**Required work**
Copy nothing from the entries below except the lines from the one containing "(** * JSON values" through the one containing "concrete value type", and copy those exactly.

Saved data entries:
[Start of Attachment]
(* ===== verification/Json.v ===== *)
(** * JSON values

    The third-party serde_json as a parameter: class [Json] has the operations
    the code calls, [JsonOk] the behaviour it documents.  Module [Tree] is a
    concrete value type with a reversible text, the instance of the witnesses. *)
From S2P Require Import Prelude.
From stdpp Require Import countable.
From Stdlib Require Import Ascii String.

Class Json (V : Type) := {
  Null : V;
  json_str : string -> V;
  json_num : Z -> V;
  json_bool : bool -> V;
  (** [json!({ k: v, ... })] with distinct keys. *)
  json_object : list (string * V) -> V;
  (** [Value::get] on a string key. *)
  json_get : V -> string -> option V;
  json_as_str : V -> option string;
  json_as_i64 : V -> option Z;
  (** [serde_json::to_string] on a [Value] (it fails on no value). *)
  json_to_string : V -> string;
  (** the error is [err.to_string()] *)
  json_from_str : string -> result string V
}.

(** [json!] on an [Option<String>]. *)
Definition json_opt {V} `{Json V} (o : option string) : V := from_option json_str Null o.

Fixpoint assoc {A} (k : string) (l : list (string * A)) : option A :=
  match l with
  | [] => None
  | (k', a) :: rest => if String.eqb k k' then Some a else assoc k rest
  end.

Class JsonOk (V : Type) `{Json V} : Prop := {
  json_text_roundtrip : forall v, json_from_str (json_to_string v) = Ok v;
  json_get_object : forall kvs k, NoDup kvs.*1 -> json_get (json_object kvs) k = assoc k kvs;
  json_as_str_str : forall s, json_as_str (json_str s) = Some s;
  json_as_str_null : json_as_str Null = None;
  json_as_i64_num : forall z, is_i64 z -> json_as_i64 (json_num z) = Some z;
  json_bool_distinct : json_bool true <> json_bool false
}.

Lemma json_opt_as_str {V} `{JsonOk V} o : json_as_str (json_opt (V:=V) o) = o.
Proof. destruct o; [apply json_as_str_str|apply json_as_str_null]. Qed.

(** serde_json on a type of the program: [to_string] and [from_str]. *)
Class TextSerde (A : Type) := { to_text : A -> string; from_text : string -> result string A }.
Class TextSerdeOk (A : Type) `{TextSerde A} : Prop := { from_to_text : forall a, from_text (to_text a) = Ok a }.

(** A concrete instance. *)
Module Tree.

Inductive t :=
| JNull
| JBool (b : bool)
| JNum (z : Z)
| JStr (s : string)
| JArray (vs : list t)
| JObject (kvs : list (string * t)).

(** The shape as a generic tree: an object lists keys and values in turn. *)
Fixpoint to_tree (v : t) : gen_tree (Z + string) :=
  match v with
  | JNull => GenNode 0 []
  | JBool b => GenNode (if b then 1 else 2) []
  | JNum z => GenLeaf (inl z)
  | JStr s => GenLeaf (inr s)
  | JArray vs => GenNode 5 (to_tree <$> vs)
  | JObject kvs => GenNode 3 ((fun kv => GenNode 4 [GenLeaf (inr kv.1); to_tree kv.2]) <$> kvs)
  end.

Fixpoint of_tree (g : gen_tree (Z + string)) : t :=
  match g with
  | GenLeaf (inl z) => JNum z
  | GenLeaf (inr s) => JStr s
  | GenNode 0 _ => JNull
  | GenNode 1 _ => JBool true
  | GenNode 2 _ => JBool false
  | GenNode 5 gs => JArray (of_tree <$> gs)
  | GenNode _ gs =>
      JObject ((fun g => match g with
                         | GenNode _ [GenLeaf (inr k); v] => (k, of_tree v)
                         | _ => (EmptyString, JNull)
                         end) <$> gs)
  end.

Section Induction.
Variable P : t -> Prop.
Hypothesis HNull : P JNull.
Hypothesis HBool : forall b, P (JBool b).
Hypothesis HNum : forall z, P (JNum z).
Hypothesis HStr : forall s, P (JStr s).
Hypothesis HArray : forall vs, Forall P vs -> P (JArray vs).
Hypothesis HObject : forall kvs, Forall (fun kv => P kv.2) kvs -> P (JObject kvs).

Fixpoint tree_ind (v : t) : P v :=
  match v with
  | JNull => HNull
  | JBool b => HBool b
  | JNum z => HNum z
  | JStr s => HStr s
  | JArray vs =>
      HArray vs ((fix go (l : list t) : Forall P l :=
                    match l with
                    | [] => Forall_nil_2 _
                    | v :: l => Forall_cons_2 _ _ _ (tree_ind v) (go l)
                    end) vs)
  | JObject kvs =>
      HObject kvs ((fix go (l : list (string * t)) : Forall (fun kv => P kv.2) l :=
                      match l with
                      | [] => Forall_nil_2 _
                      | kv :: l => Forall_cons_2 _ _ _ (tree_ind kv.2) (go l)
                      end) kvs)
  end.
End Induction.

Lemma of_to_tree v : of_tree (to_tree v) = v.
Proof.
  induction v as [|b| | |vs IH|kvs IH] using tree_ind; [done|by destruct b|done..| |]; cbn; f_equal.
  { induction IH as [|v l Hv _ IHl]; [done|]. cbn in *. by rewrite Hv, IHl. }
  induction IH as [|[k v] l Hv _ IHl]; [done|]. cbn in *. by rewrite Hv, IHl.
Qed.

#[global] Instance Tree_eq_dec : EqDecision t.
Proof.
  refine (fun v w => cast_if (decide (to_tree v = to_tree w))).
  - abstract (rewrite <- (of_to_tree v), <- (of_to_tree w); by f_equal).
  - abstract congruence.
Defined.

#[global] Instance Tree_countable : Countable t := inj_countable' to_tree of_tree of_to_tree.

(** Binary text of a positive, lowest digit first. *)
Fixpoint digits (p : positive) : string :=
  match p with
  | xH => EmptyString
  | xO p => String "0"%char (digits p)
  | xI p => String "1"%char (digits p)
  end.

Fixpoint undigits (s : string) : positive :=
  match s with
  | EmptyString => xH
  | String c s => if Ascii.eqb c "0"%char then xO (undigits s) else xI (undigits s)
  end.

Lemma undigits_digits p : undigits (digits p) = p.
Proof. induction p as [p IH|p IH|]; cbn; by rewrite ?IH. Qed.

#[global] Instance tree_json : Json t := {
  Null := JNull;
  json_str := JStr;
  json_num := JNum;
  json_bool := JBool;
  json_object := JObject;
  json_get v k := match v with JObject kvs => assoc k kvs | _ => None end;
  json_as_str v := match v with JStr s => Some s | _ => None end;
  json_as_i64 v := match v with JNum z => Some z | _ => None end;
  json_to_string v := digits (encode v);
  json_from_str s := ok_or (decode (undigits s)) "expected value"%string
}.

#[global] Instance tree_json_ok : JsonOk t.
Proof.
  split; [|done..]. intros v. cbn. by rewrite undigits_digits, decode_encode.
Qed.

End Tree.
[End of Attachment]
**Solution to this problem**
(** * JSON values

    The third-party serde_json as a parameter: class [Json] has the operations
    the code calls, [JsonOk] the behaviour it documents.  Module [Tree] is a
    concrete value type with a reversible text, the instance of the witnesses. *)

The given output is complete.